Musk promoted a post from @EndWokeness, a popular account that promotes bigoted conspiracy theories, that claimed to have uncovered “data” showing that hundreds of thousands of “illegals” have registered to vote since the start of 2024. Musk shared @EndWokeness’ post with his 170 million followers and called it “extremely concerning.”

…To begin, “illegals” cannot get a Social Security number. Most people who have Social Security numbers are citizens. In some instances, non-citizens can receive a Social Security number — usually in connection with a work authorization — but only if they are legally present in the United States. The idea that using a Social Security number to register to vote is evidence of undocumented status makes no sense.

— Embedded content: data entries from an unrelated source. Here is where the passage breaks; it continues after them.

Lemma update_department_answers_witness :
  update_department office
    {| dep_filename := "report.csv"; dep_departments := ["1"; "two"; "3"] |} 5
    ApprovalExamples.uploaded
  = (HTTPError internal_server_error, (ApprovalExamples.uploaded, []))
  ∧ update_department office
      {| dep_filename := "minutes.pdf"; dep_departments := ["1"] |} 5
      ApprovalExamples.uploaded
    = (HTTPError internal_server_error, (ApprovalExamples.uploaded, [])).
Proof.
  split.
  - apply (update_department_answers office
             {| dep_filename := "report.csv";
                dep_departments := ["1"; "two"; "3"] |} 5
             ApprovalExamples.uploaded).
    right. exists "two". split; [|reflexivity]. right. left.
  - apply (update_department_answers office
             {| dep_filename := "minutes.pdf"; dep_departments := ["1"] |} 5
             ApprovalExamples.uploaded).
    left. reflexivity.
Defined.

(** *** upload_documents *)

Lemma upload_documents_staged env sv name current_user store :
  write_raises sv (upload_path env name) store = None →
  let staged :=
    {| db := db store; files := files store ∪ {[upload_path env name]} |} in
  upload_documents env sv (Some name) current_user store
  = (except_upload (create_documents sv name current_user staged).1,
     ((create_documents sv name current_user staged).2,
      [CallStage (upload_path env name); CallCreate name])).
Proof.
  intros Hwrite staged.
  unfold upload_documents, upload_documents_try, Routes.bind, stage, call.
  cbn [fst snd]. rewrite Hwrite. cbn [fst snd app]. fold staged.
  by destruct (create_documents sv name current_user staged) as [r store'].
Qed.

(** X20. The /upload route writes the file to the quarantine directory
    before it asks for the record, and does not take it back: without a
    file name it answers 400 and does nothing; when the write fails it
    answers 500 "Unable to ingest file." and no record is asked for; when
    the write succeeds the record is asked for next, and whatever comes
    of that (an error too), the file is in the quarantine directory
    afterwards, provided [create_documents] leaves that directory
    alone. *)
Theorem upload_stages_before_it_records (env : Env) (sv : Services)
    (filename : option string) (current_user : nat) (store : Store) :
  let run := upload_documents env sv filename current_user store in
  (filename = None →
     run = (HTTPError {| status_code := 400; detail := "No file name provided" |},
            (store, [])))
  ∧ (∀ name remaining,
       filename = Some name →
       write_raises sv (upload_path env name) store = Some remaining →
       run = (HTTPError
                {| status_code := 500;
                   detail := "Internal Server Error: Unable to ingest file." |},
              ({| db := db store; files := remaining |},
               [CallStage (upload_path env name)])))
  ∧ (∀ name,
       filename = Some name →
       write_raises sv (upload_path env name) store = None →
       run.2.2 = [CallStage (upload_path env name); CallCreate name]
       ∧ (create_keeps_files sv → upload_path env name ∈ files run.2.1)).
Proof.
  intros run. subst run. split; [by intros ->|]. split.
  - intros name remaining -> Hwrite.
    unfold upload_documents, upload_documents_try, Routes.bind, stage.
    cbn [fst snd]. by rewrite Hwrite.
  - intros name -> Hwrite.
    rewrite (upload_documents_staged env sv name current_user store Hwrite).
    split; [done|]. intros Hkeeps. cbn [fst snd].
    rewrite Hkeeps. simpl. apply elem_of_union. right.
    by apply elem_of_singleton.
Qed.

Lemma upload_stages_before_it_records_witness :
  let run :=
    upload_documents ApprovalExamples.env office_down (Some "report.csv") 5
      nothing_uploaded in
  run.1
  = HTTPError {| status_code := 500;
                 detail := "Internal Server Error: Unable to upload file." |}
  ∧ run.2.2 = [CallStage "unchecked/report.csv"; CallCreate "report.csv"]
  ∧ "unchecked/report.csv" ∈ files run.2.1.
Proof.
  intros run. split; [reflexivity|].
  destruct (upload_stages_before_it_records ApprovalExamples.env office_down
              (Some "report.csv") 5 nothing_uploaded) as (_ & _ & Hstaged).
  destruct (Hstaged "report.csv") as [Hcalls Hfile]; [reflexivity..|].
  split; [exact Hcalls|]. apply Hfile. by intros name user store.
Defined.

(** X21. The path [/upload] writes to is the path [/verify] looks at for
    a record of that file name. After an upload whose write succeeded,
    a REJECTED request for any record of the store that has the uploaded
    file name succeeds: the file is deleted from the quarantine
    directory and the record carries the rejection ([create_documents]
    leaving the quarantine directory alone). *)
Theorem uploaded_file_is_the_quarantined_file (env : Env) (sv : Services)
    (name : string) (uploader : nat) (store : Store)
    (checker_in : DocumentUpdate) (checker now : nat) (doc : DocumentRecord) :
  let uploaded := (upload_documents env sv (Some name) uploader store).2.1 in
  let run := verify_documents env checker_in checker now uploaded in
  create_keeps_files sv →
  write_raises sv (upload_path env name) store = None →
  db uploaded !! upd_id checker_in = Some doc →
  filename doc = name →
  upd_status checker_in ≠ status_value env APPROVED →
  upd_status checker_in = status_value env REJECTED →
  answer run = Ok NoContent
  ∧ (upload_path env name ∉ files (store_of run))
  ∧ db (store_of run) !! upd_id checker_in
    = Some (apply_update (decision REJECTED checker_in checker now) doc).
Proof.
  intros uploaded run Hkeeps Hwrite Hdoc Hname Hna Hr.
  assert (quarantined env doc ∈ files uploaded) as Hfile.
  { unfold quarantined. rewrite Hname. unfold uploaded.
    rewrite (upload_documents_staged env sv name uploader store Hwrite).
    cbn [fst snd]. rewrite Hkeeps. simpl. apply elem_of_union. right.
    by apply elem_of_singleton. }
  unfold run.
  rewrite (ApprovalMoreFacts.rejection_with_file env checker_in checker now
             uploaded doc Hdoc Hna Hr Hfile).
  unfold answer, store_of. simpl. split; [done|]. split.
  - intros [_ Hnot]%elem_of_difference. apply Hnot, elem_of_singleton.
    unfold quarantined, upload_path. by rewrite Hname.
  - by rewrite lookup_alter_eq, Hdoc.
Qed.

Lemma uploaded_file_is_the_quarantined_file_witness :
  let uploaded :=
    (upload_documents ApprovalExamples.env office (Some "report.csv") 5
       nothing_uploaded).2.1 in
  let run :=
    verify_documents ApprovalExamples.env
      (ApprovalMore.request_for 9 "REJECTED") 6 300 uploaded in
  answer run = Ok NoContent
  ∧ ("unchecked/report.csv" ∉ files (store_of run))
  ∧ db (store_of run) !! 9
    = Some (apply_update
              (decision REJECTED (ApprovalMore.request_for 9 "REJECTED") 6 300)
              (ApprovalExamples.report PENDING)).
Proof.
  apply (uploaded_file_is_the_quarantined_file ApprovalExamples.env office
           "report.csv" 5 nothing_uploaded
           (ApprovalMore.request_for 9 "REJECTED") 6 300
           (ApprovalExamples.report PENDING)).
  - by intros name user store.
  - reflexivity.
  - reflexivity.
  - reflexivity.
  - discriminate.
  - reflexivity.
Defined.

End RoutesFacts.
(** The streaks follow the dates, not the order of the upload: the two
    losses of [three_trades] are uploaded apart and dated next to each
    other. *)
Example streaks_follow_the_dates :
  max_consecutive_losses (map f64_of_Z [-5; 10; -7]) = 1
  /\ match calculate_metrics (H := plain_externals) three_trades "Entry Date"
             default_balance DEFAULT_RISK_FREE_RATE false with
     | Ret (m, _) => max_consec_losses m = 2
     | Raise _ => False
     end.
Proof. split; vm_compute; reflexivity. Qed.

(** ** The monthly table, called again *)

Section TableAgain.
Context `{Externals}.

(** Parsing parsed dates changes nothing. *)
Lemma to_datetime_idempotent (dates cells : list cell) :
  to_datetime dates = Ret cells -> to_datetime cells = Ret cells.
Proof.
  revert cells. induction dates as [|c dates IH]; intros cells; simpl.
  - now intros [= <-].
  - destruct (parse_datetime c); try discriminate;
      (destruct (to_datetime dates) as [cs|e]; simpl; [|discriminate]);
      intros [= <-]; simpl;
      rewrite ?parse_datetime_time, ?parse_datetime_nat, (IH cs eq_refl); reflexivity.
Qed.
(** * jukeaudio: a shallow embedding of [src/jukeaudio/jukeaudio.py]

    The module is a thin asynchronous client of the Juke Audio REST API.
    Every function builds an authorisation header, issues one HTTP request,
    looks at the status code and hands back the decoded body, or turns an
    [aiohttp.ClientError] into the library's own exception.

    Conventions of the embedding.
    - A Python [str] is represented by the byte sequence of its UTF-8
      encoding (a Rocq [string]).  Under this representation
      [bytes(s, "utf-8")] is the representation itself, [+] and f-string
      interpolation of a [str] are concatenation, [startswith] is the
      byte-prefix test and [len(s) > 0] holds exactly for a non-empty
      representation.
    - Values decoded from JSON are the dynamic [value]s of Python.
    - An awaited call either returns or raises: [result].
    - The HTTP server, aiohttp and the JSON decoder are outside the module.
      They appear as a function [net] from the request that was issued to
      what the client observes, and every operation records the requests it
      issued in a [trace]. *)

From Stdlib Require Import String Ascii List ZArith Lia Bool Arith.
Import ListNotations.
Local Open Scope string_scope.
Set Warnings "-register-all".

(** ** Strings and bytes *)

Definition str : Type := string.
Definition bytes : Type := string.

(** The double quote and the backslash, by code. *)
Definition dquote : ascii := ascii_of_nat 34.
Definition backslash : ascii := ascii_of_nat 92.

(** [bytes(s, "utf-8")]: the representation of [s]. *)
Definition encode_utf8 (s : str) : bytes := s.

(** [b.decode("utf-8")] for [b] made of ASCII bytes only (the output of
    [b64encode] is): a byte below 128 is the encoding of its own code point. *)
Definition decode_ascii (b : bytes) : str := b.

(** [s.startswith(p)]. *)
Fixpoint startswith (s p : str) {struct p} : bool :=
  match p with
  | EmptyString => true
  | String c p' =>
      match s with
      | EmptyString => false
      | String d s' => if Ascii.eqb c d then startswith s' p' else false
      end
  end.

(** ** [base64.b64encode] and [base64.b64decode] (RFC 4648, section 4) *)

Module Base64.

Definition alphabet : string :=
  "ABCDEFGHIJKLMNOPQRSTUVWXYZabcdefghijklmnopqrstuvwxyz0123456789+/".

Definition pad : ascii := "="%char.

(** A group of six bits, most significant first. *)
Inductive sextet : Type :=
| Sextet (b5 b4 b3 b2 b1 b0 : bool).

Definition sextet_index (x : sextet) : nat :=
  let 'Sextet b5 b4 b3 b2 b1 b0 := x in
  nat_of_ascii (Ascii b0 b1 b2 b3 b4 b5 false false).

Definition sextet_of_index (n : nat) : sextet :=
  let 'Ascii b0 b1 b2 b3 b4 b5 _ _ := ascii_of_nat n in
  Sextet b5 b4 b3 b2 b1 b0.

Definition encode_sextet (x : sextet) : ascii :=
  match String.get (sextet_index x) alphabet with
  | Some c => c
  | None => pad
  end.

Fixpoint index_of (c : ascii) (s : string) : option nat :=
  match s with
  | EmptyString => None
  | String d s' => if Ascii.eqb c d then Some 0 else option_map S (index_of c s')
  end.

Definition decode_sextet (c : ascii) : option sextet :=
  option_map sextet_of_index (index_of c alphabet).

(** The four sextets of a 24-bit group [a b c]; a short last group is
    filled with zero bits. *)
Definition sextet1 (a : ascii) : sextet :=
  let 'Ascii _ _ a2 a3 a4 a5 a6 a7 := a in Sextet a7 a6 a5 a4 a3 a2.

Definition sextet2 (a b : ascii) : sextet :=
  let 'Ascii a0 a1 _ _ _ _ _ _ := a in
  let 'Ascii _ _ _ _ b4 b5 b6 b7 := b in Sextet a1 a0 b7 b6 b5 b4.

Definition sextet3 (b c : ascii) : sextet :=
  let 'Ascii b0 b1 b2 b3 _ _ _ _ := b in
  let 'Ascii _ _ _ _ _ _ c6 c7 := c in Sextet b3 b2 b1 b0 c7 c6.

Definition sextet4 (c : ascii) : sextet :=
  let 'Ascii c0 c1 c2 c3 c4 c5 _ _ := c in Sextet c5 c4 c3 c2 c1 c0.

(** The three bytes of four sextets. *)
Definition byte1 (x y : sextet) : ascii :=
  let 'Sextet x5 x4 x3 x2 x1 x0 := x in
  let 'Sextet y5 y4 _ _ _ _ := y in Ascii y4 y5 x0 x1 x2 x3 x4 x5.

Definition byte2 (y z : sextet) : ascii :=
  let 'Sextet _ _ y3 y2 y1 y0 := y in
  let 'Sextet z5 z4 z3 z2 _ _ := z in Ascii z2 z3 z4 z5 y0 y1 y2 y3.

Definition byte3 (z w : sextet) : ascii :=
  let 'Sextet _ _ _ _ z1 z0 := z in
  let 'Sextet w5 w4 w3 w2 w1 w0 := w in Ascii w0 w1 w2 w3 w4 w5 z0 z1.

Definition zero : ascii := Ascii false false false false false false false false.

Fixpoint b64encode (data : bytes) : bytes :=
  match data with
  | EmptyString => EmptyString
  | String a EmptyString =>
      String (encode_sextet (sextet1 a))
        (String (encode_sextet (sextet2 a zero))
           (String pad (String pad EmptyString)))
  | String a (String b EmptyString) =>
      String (encode_sextet (sextet1 a))
        (String (encode_sextet (sextet2 a b))
           (String (encode_sextet (sextet3 b zero))
              (String pad EmptyString)))
  | String a (String b (String c rest)) =>
      String (encode_sextet (sextet1 a))
        (String (encode_sextet (sextet2 a b))
           (String (encode_sextet (sextet3 b c))
              (String (encode_sextet (sextet4 c)) (b64encode rest))))
  end.

(** Decoding of padded base64 text; [None] stands for [binascii.Error].
    Text outside the alphabet is refused (the [validate=True] reading); on
    the output of [b64encode] the lenient and the strict reading agree. *)
Fixpoint b64decode (text : bytes) : option bytes :=
  match text with
  | EmptyString => Some EmptyString
  | String c1 (String c2 (String c3 (String c4 rest))) =>
      match decode_sextet c1, decode_sextet c2 with
      | Some x, Some y =>
          if Ascii.eqb c4 pad then
            match rest with
            | EmptyString =>
                if Ascii.eqb c3 pad then Some (String (byte1 x y) EmptyString)
                else
                  match decode_sextet c3 with
                  | Some z => Some (String (byte1 x y) (String (byte2 y z) EmptyString))
                  | None => None
                  end
            | String _ _ => None
            end
          else
            match decode_sextet c3, decode_sextet c4, b64decode rest with
            | Some z, Some w, Some tl =>
                Some (String (byte1 x y) (String (byte2 y z) (String (byte3 z w) tl)))
            | _, _, _ => None
            end
      | _, _ => None
      end
  | _ => None
  end.

End Base64.

(** ** The two pure functions of the module *)

Definition api_version : str := "v2".

(** [create_auth_header]:
    [base64.b64encode(bytes(f"{user_name}:{password}", "utf-8")).decode("utf-8")]. *)
Definition create_auth_header (user_name password : str) : str :=
  decode_ascii (Base64.b64encode (encode_utf8 (user_name ++ ":" ++ password))).

(** [is_juke_compatible]: [ver.startswith(f"{api_version}.")]. *)
Definition is_juke_compatible (ver : str) : bool :=
  startswith ver (api_version ++ ".").

(** ** Dynamic values, exceptions, results *)

(** What [json.loads] produces.  A dictionary keeps its items in insertion
    order and has at most one item per key; a float is kept as its lexeme. *)
Inductive value : Type :=
| VNone
| VBool (b : bool)
| VInt (z : Z)
| VFloat (lexeme : string)
| VStr (s : str)
| VList (items : list value)
| VDict (items : list (str * value)).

It’s a crying shame what that dolt has done to Twitter. The For You side of my feed is absolute garbage, especially at night, when it’s all manosphere incels, rad-trad lunatics, clips of people falling into meat grinders and other nonsense. And as decent users trickle away, the Following side isn’t much better. But here we are, enjoying our free speech.

Speaking of Twitter, Trump was in Grand Rapids the other day. One of the ceremonies of the day was the bestowal of the endorsement of the Police Officers Association of Michigan. Cop unions are the worst, keeping bad ones on the job and generally sheltering their membership from negative consequences, no matter how self-inflicted. Of course they were happy to stand behind their hero, who has pledged to pardon J6ers who beat the shit out of cops between taking dumps in the halls of Congress:

Several of these guys are self-described “constitutional sheriffs,” and I doubt you’ll be surprised to learn that.

Comic relief! Gary Shteyngart — a niche writer enthusiasm, I’ll grant — was among the passengers on the inaugural cruise of the Icon of the Seas, and while some of the shots are cheap, they are well-deserved.

And that’s about all I have for Thursday. Enjoy your weekend, all.